The `pg_dump`/`pg_restore` `-U` user is still derived from the authentication context (the fixed
build uses `postgres_admin` as the default user). This means the attacker can control which Postgres
user is used for the connection. The fix should use a fixed service account.

## Comparison of Behavior Before and After the Fix

| Aspect | Vulnerable (10.0.6) | Fixed (10.0.7) |
|--------|---------------------|----------------|
| Auth on backup/restore | None (accepts empty Basic) | Splunk token required (401 without) |
| `backupFile` parameter | Accepted (absolute path) | Ignored (server generates name) |
| `backupName` parameter | N/A (uses `backupFile`) | Validated (filename only, no path) |
| `database` parameter | Raw libpq conn string | Raw libpq conn string (NOT sanitized) |
| `hostaddr=` injection | Works (unauthenticated) | Works (authenticated) |
| `passfile=` injection | Works (unauthenticated) | Works (authenticated) |
| `lo_export()` via CHECK | Fires during restore | Fires during restore (same) |
| File write to arbitrary path | Via `backupFile` + `lo_export` | Via `lo_export` only (path in DB content) |
| RCE as splunk user | Yes (unauthenticated) | Yes (authenticated) |
| Status endpoint auth | None | None (500, not 401) |
| OpenAPI spec auth | None | None (200, not 401) |
| Telemetry auth | None | None (200, leaks PG data) |

## Fix Completeness Assessment

**The fix is INCOMPLETE.** It addresses two of the three attacker-controlled inputs:
- ✅ `backupFile` → `backupName` (path → filename, validated)
- ✅ Authentication on backup/restore
- ❌ `database` connection string — NOT sanitized (enables the bypass)

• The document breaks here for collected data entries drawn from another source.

Lemma exec_exit_ok s sp held a m n :
  vm_ok s (dirs sp) held -> holds s sp a -> guard s sp (OExit m) -> avail n s ->
  wp (exec dev_ok (OExit m) sp) (stepped n held a (OExit m)) s.
Proof.
  intros Hok Hh (_ & [d Hn]) Hav. cbn [exec]. apply wp_bind, (wp_lift _ d); [done|].
  eapply wp_use; [eapply (free_space_ok s (dirs (delete m sp))); [done|by apply dirs_delete]|]. cbv beta.
  intros _ s1 (Hok1 & Hram & Ha). apply wp_ret. split; [done|]. split; [by apply Ha|]. exists a. split; [done|].
  intros n' d' i j Hn' Hi Hj. cbn [fst] in Hn'. apply (lookup_delete_Some sp) in Hn' as [_ Hn']. unfold upte, shows. rewrite Hram. by apply (Hh n' d' i j).
Qed.
(* ===== verification/Memfd.v ===== *)
(** * Memory files

    Model of [kernel/memory/rust_mm/src/process/memfd.rs]: a table of objects
    whose pages are frames of the page allocator.  The state is the memory of
    [Vmm.v] with the table; the lock and the lazy initialisation of the lock
    are not modelled, since an operation runs under it from beginning to end.
    Caller's buffers are lists of bytes. *)
From stdpp Require Import gmultiset.
From S2P Require Import Prelude StateM Pmm Vmm VmmSpec VmmOps.

#[local] Open Scope Z_scope.

Definition MEMFD_MAX : Z := 32.
Definition MEMFD_MAX_PAGES : Z := 1024.
Definition MEMFD_NAME_MAX : Z := 128.

Record MemFd := mk_memfd {
  mf_name : Z -> Z; mf_name_len : Z; mf_size : Z; mf_num_pages : Z; mf_pages : Z -> Z;
  mf_flags : Z; mf_fds : Z; mf_maps : Z; mf_valid : Z
}.

Definition set_pages (n : Z) (p : Z -> Z) (f : MemFd) : MemFd :=
  mk_memfd (mf_name f) (mf_name_len f) (mf_size f) n p (mf_flags f) (mf_fds f) (mf_maps f) (mf_valid f).
Definition set_size (n : Z) (f : MemFd) : MemFd :=
  mk_memfd (mf_name f) (mf_name_len f) n (mf_num_pages f) (mf_pages f) (mf_flags f) (mf_fds f) (mf_maps f) (mf_valid f).
Definition set_refs (fds maps : Z) (f : MemFd) : MemFd :=
  mk_memfd (mf_name f) (mf_name_len f) (mf_size f) (mf_num_pages f) (mf_pages f) (mf_flags f) fds maps (mf_valid f).

(** Memory and the table; slots are numbered from 0. *)
Record mfs := mk_mfs { mv : vm; mtab : Z -> MemFd }.

Definition vmdo {A} (m : M vm A) : M mfs A := fun s =>
  match m (mv s) with Some (v, a) => Some (mk_mfs v (mtab s), a) | None => None end.
Definition get_fd (slot : Z) : M mfs MemFd := gets (fun s => mtab s slot).
Definition put_fd (slot : Z) (f : MemFd) : M mfs unit :=
  modify (fun s => mk_mfs (mv s) (fun i => if i =? slot then f else mtab s i)).
Definition on_fd (slot : Z) (g : MemFd -> MemFd) : M mfs unit := f ← get_fd slot; put_fd slot (g f).

(** Bytes of memory. *)
Definition byte_of (w k : Z) : Z := Z.land (Z.shiftr w (8 * k)) 255.
Definition put_byte (w k v : Z) : Z :=
  Z.lor (Z.land w (Z.lnot (Z.shiftl 255 (8 * k)))) (Z.shiftl v (8 * k)).
Definition ram_byte (s : vm) (a : Z) : Z := byte_of (ram s (frame a) (a mod PAGE_SIZE / 4)) (a mod 4).
Definition st8 (a v : Z) : M vm unit :=
  modify (fun s => set_ram (rupd (ram s) (frame a) (a mod PAGE_SIZE / 4)
                     (put_byte (ram s (frame a) (a mod PAGE_SIZE / 4)) (a mod 4) v)) s).

Definition handle_valid (h : Z) : M mfs bool :=
  gets (fun s => (1 <=? h) && (h <=? MEMFD_MAX) && negb (mf_valid (mtab s (h - 1)) =? 0)).

Definition ceil_pages (bytes : Z) : Z := u32 (bytes + PAGE_SIZE - 1) / PAGE_SIZE.

Section Memfd.
Context `{!Reclaim vm}.

(** [for i in i..i + n] of the frames to add; on failure those added since
    [start] are released. *)
Fixpoint grow_loop (n : nat) (slot start i : Z) : M mfs bool :=
  match n with
  | O => mret true
  | S n =>
      p ← vmdo kalloc_vm;
      if p =? 0 then
        for_each (seqZ start (i - start)) (fun j =>
          f ← get_fd slot;
          vmdo (free_pg (mf_pages f j)) ;;
          put_fd slot (set_pages (mf_num_pages f) (fupd (mf_pages f) j 0) f)) ;;
        mret false
      else
        vmdo (zero_page p) ;;
        on_fd slot (fun f => set_pages (mf_num_pages f) (fupd (mf_pages f) i p) f) ;;
        grow_loop n slot start (i + 1)
  end.

Definition grow_locked (slot need_pages : Z) : M mfs bool :=
  s ← get_fd slot;
  if need_pages <=? mf_num_pages s then mret true
  else if MEMFD_MAX_PAGES <? need_pages then mret false
  else
    let start := mf_num_pages s in
    ok ← grow_loop (Z.to_nat (need_pages - start)) slot start start;
    if negb ok then mret false
    else on_fd slot (fun f => set_pages need_pages (mf_pages f) f) ;; mret true.

Definition maybe_free_locked (slot : Z) : M mfs unit :=
  s ← get_fd slot;
  if (mf_valid s =? 0) || negb (mf_fds s =? 0) || negb (mf_maps s =? 0) then skip
  else
    for_each (seqZ 0 (mf_num_pages s)) (fun i =>
      f ← get_fd slot;
      if negb (mf_pages f i =? 0) then
        vmdo (free_pg (mf_pages f i)) ;;
        put_fd slot (set_pages (mf_num_pages f) (fupd (mf_pages f) i 0) f)
      else skip) ;;
    on_fd slot (fun f => mk_memfd (mf_name f) 0 0 0 (mf_pages f) 0 (mf_fds f) (mf_maps f) 0).
Definition mmap_file (pd tbl va fd offset length page_flags : Z) : M mms bool :=
  r ← for_ret (seqZ 0 (length / PAGE_SIZE)) (fun i =>
    phys ← vdo kalloc_vm;
    if phys =? 0 then _ ← do_munmap pd tbl va (u32 (i * PAGE_SIZE)); mret (Some tt)
    else
      vdo (zero_page phys) ;;
      vdo (read_file_page fd (u32 (offset + i * PAGE_SIZE)) phys) ;;
      vdo (vmm_map pd (u32 (va + i * PAGE_SIZE)) phys page_flags) ;;
      mret None);
  mret (match r with Some _ => false | None => true end).

Definition do_mmap (pd tbl hint length prot flags fd offset : Z) : M mms Z :=
  if (pd =? 0) || (tbl =? 0) || (length =? 0) then mret MAP_FAILED
  else if negb (has flags MAP_SHARED) && negb (has flags MAP_PRIVATE) then mret MAP_FAILED
  else
    let length := page_up length in
    t ← get_tab tbl;
    va ← (if has flags MAP_FIXED && negb (hint =? 0) then
            if negb (hint mod PAGE_SIZE =? 0) then mret None
            else if (USER_STACK_TOP <=? hint) || (USER_STACK_TOP <? sat_add hint length) then mret None
            else mret (Some hint)
          else
            va ← lift (find_free_va t length);
            mret (if va =? 0 then None else Some va));
    match va, alloc_region_slot t with
    | Some va, Some i =>
        let page_flags := prot_to_page_flags prot true in
        let shared := has flags MAP_SHARED in
        let shobj := if negb (has flags MAP_ANON) && negb (fd <? 0) && shared then memfd_fd_handle fd else 0 in
        ok ← (if has flags MAP_ANON then r ← vdo (vmm_map_zero pd va length page_flags); mret (r =? 0)
              else if fd <? 0 then mret false
              else if (0 <? shobj) && shared then mmap_memfd pd va shobj offset length page_flags
              else if 0 <? shobj then mmap_memfd_copy pd va shobj offset length page_flags
              else mmap_file pd tbl va fd offset length page_flags);
        if negb ok then mret MAP_FAILED
        else
          let shared_backed := (0 <? shobj) && shared in
          on_tab tbl (set_region i (mk_region va length (u32 flags) (u32 prot) (if has flags MAP_ANON then -1 else fd) offset 1
                                      (if shared_backed then shobj else 0))) ;;
          on_tab tbl (fun t => if next_base t <? u32 (va + length) then set_next (u32 (va + length)) t else t) ;;
          mret va
    | _, _ => mret MAP_FAILED
    end.

Definition mprotect_page (pd va page_flags : Z) : M vm (option Z) :=
  let pdi := pd_index va in
  pde_val ← rd pd pdi;
  if negb (has pde_val PAGE_PRESENT) then mret None
  else
    e ← ensure_pde_private pd pdi;
    match e with
    | POk pt =>
        pte ← rd pt (pt_index va);
        if negb (has pte PAGE_PRESENT) then mret None
        else wr pt (pt_index va) (Z.lor (Z.land pte ADDR_MASK) page_flags) ;; mret None
    | PAbsent | PMmio => mret None
    | POom => mret (Some (-1))
    end.

Definition set_prot (prot : Z) (r : MmapRegion) : MmapRegion :=
  mk_region (r_base r) (r_length r) (r_flags r) prot (r_fd r) (r_file_off r) (r_used r) (r_shobj r).

Definition do_mprotect (pd tbl addr length prot brk_start brk_end : Z) : M mms Z :=
  if (pd =? 0) || (tbl =? 0) || (length =? 0) then mret (-1)
  else if negb (addr mod PAGE_SIZE =? 0) then mret (-1)
  else
    let length := page_up length in
    let in_brk := (brk_start <=? addr) && (addr <? brk_end) in
    region ← mmap_find_region tbl addr;
    match region, in_brk with
    | None, false => mret (-1)
    | _, _ =>
        let page_flags := prot_to_page_flags prot true in
        r ← vdo (for_ret (seqZ 0 (length / PAGE_SIZE)) (fun p => mprotect_page pd (u32 (addr + p * PAGE_SIZE)) page_flags));
        match r with
        | Some v => mret v
        | None =>
            (match region, in_brk with
             | Some i, false => on_tab tbl (fun t => set_region i (set_prot (u32 prot) (regions t i)) t)
             | _, _ => skip
             end) ;;
            mret 0
        end
    end.
(* ===== verification/MmapOps.v ===== *)
(** * Pages of memory mappings

    What [do_mmap] and [do_munmap] do to the address space: an anonymous
    mapping reads as zeros and belongs to the process alone; what is unmapped
    is out of reach, its frames released; other pages stay as they are. *)
From stdpp Require Import gmultiset gmap.
From S2P Require Import Prelude StateM Pmm Vmm Swap PageFault VmmSpec VmmOps VmmTrace Memfd Mmap MmapSpec.

#[local] Open Scope Z_scope.

(** The entries [P] of the address spaces stay; tables stay private. *)
Definition keeps (s s' : vm) (ds : list Z) (P : Z -> Z -> Z -> Prop) : Prop :=
  (forall d i j, in_ds ds (SLeaf d i j) -> P d i j -> rpte s' d i j = rpte s d i j) /\
  (forall d i, d ∈ ds -> 0 <= i < PD_KERNEL_ENTRIES -> priv (ram s d i) = true ->
     priv (ram s' d i) = true /\ (user (ram s d i) = true -> user (ram s' d i) = true)).

Lemma keeps_trans s1 s2 s3 ds P : keeps s1 s2 ds P -> keeps s2 s3 ds P -> keeps s1 s3 ds P.
Proof.
  intros [A1 A2] [B1 B2]. split.
  - intros d i j Hin HP. rewrite B1 by done. by apply A1.
  - intros d i Hd Hi Hp. destruct (A2 d i Hd Hi Hp) as [H1 H2]. destruct (B2 d i Hd Hi H1) as [H3 H4]. auto.
Qed.
Lemma keeps_refl s ds P : keeps s s ds P.
Proof. by split. Qed.
Lemma keeps_weaken s s' ds (P Q : Z -> Z -> Z -> Prop) : keeps s s' ds P -> (forall d i j, Q d i j -> P d i j) -> keeps s s' ds Q.
Proof. intros [H1 H2] HQ. split; [auto|done]. Qed.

The fix provides defense-in-depth (auth + path validation) but leaves the `database` parameter
completely unsanitized, allowing the same `hostaddr=`/`passfile=` injection that powered the
original CVE. An authenticated attacker can still achieve arbitrary file write and RCE via the same
`lo_export()` mechanism.

## Target Threat Model Scope

Splunk Enterprise's security documentation was not explicitly found in the container (no
`SECURITY.md`). However, the CVE description and the fix behavior indicate that:
- Unauthenticated network access to the PostgreSQL sidecar endpoints is considered a vulnerability
  (CWE-306: Missing Authentication for Critical Function)
- The fix enforces authentication, acknowledging that these endpoints should not be accessible
  without credentials
- The `database` parameter injection allowing authenticated users to redirect `pg_dump`/`pg_restore`
  to external hosts and inject `passfile=` is clearly outside the intended behavior — the endpoints
  are designed for local database backup/restore, not for connecting to arbitrary external Postgres
  instances or using arbitrary credential files

The variant bypass is valid within the target's security scope: an authenticated user should not be
able to achieve arbitrary file write and RCE through the backup/restore endpoints.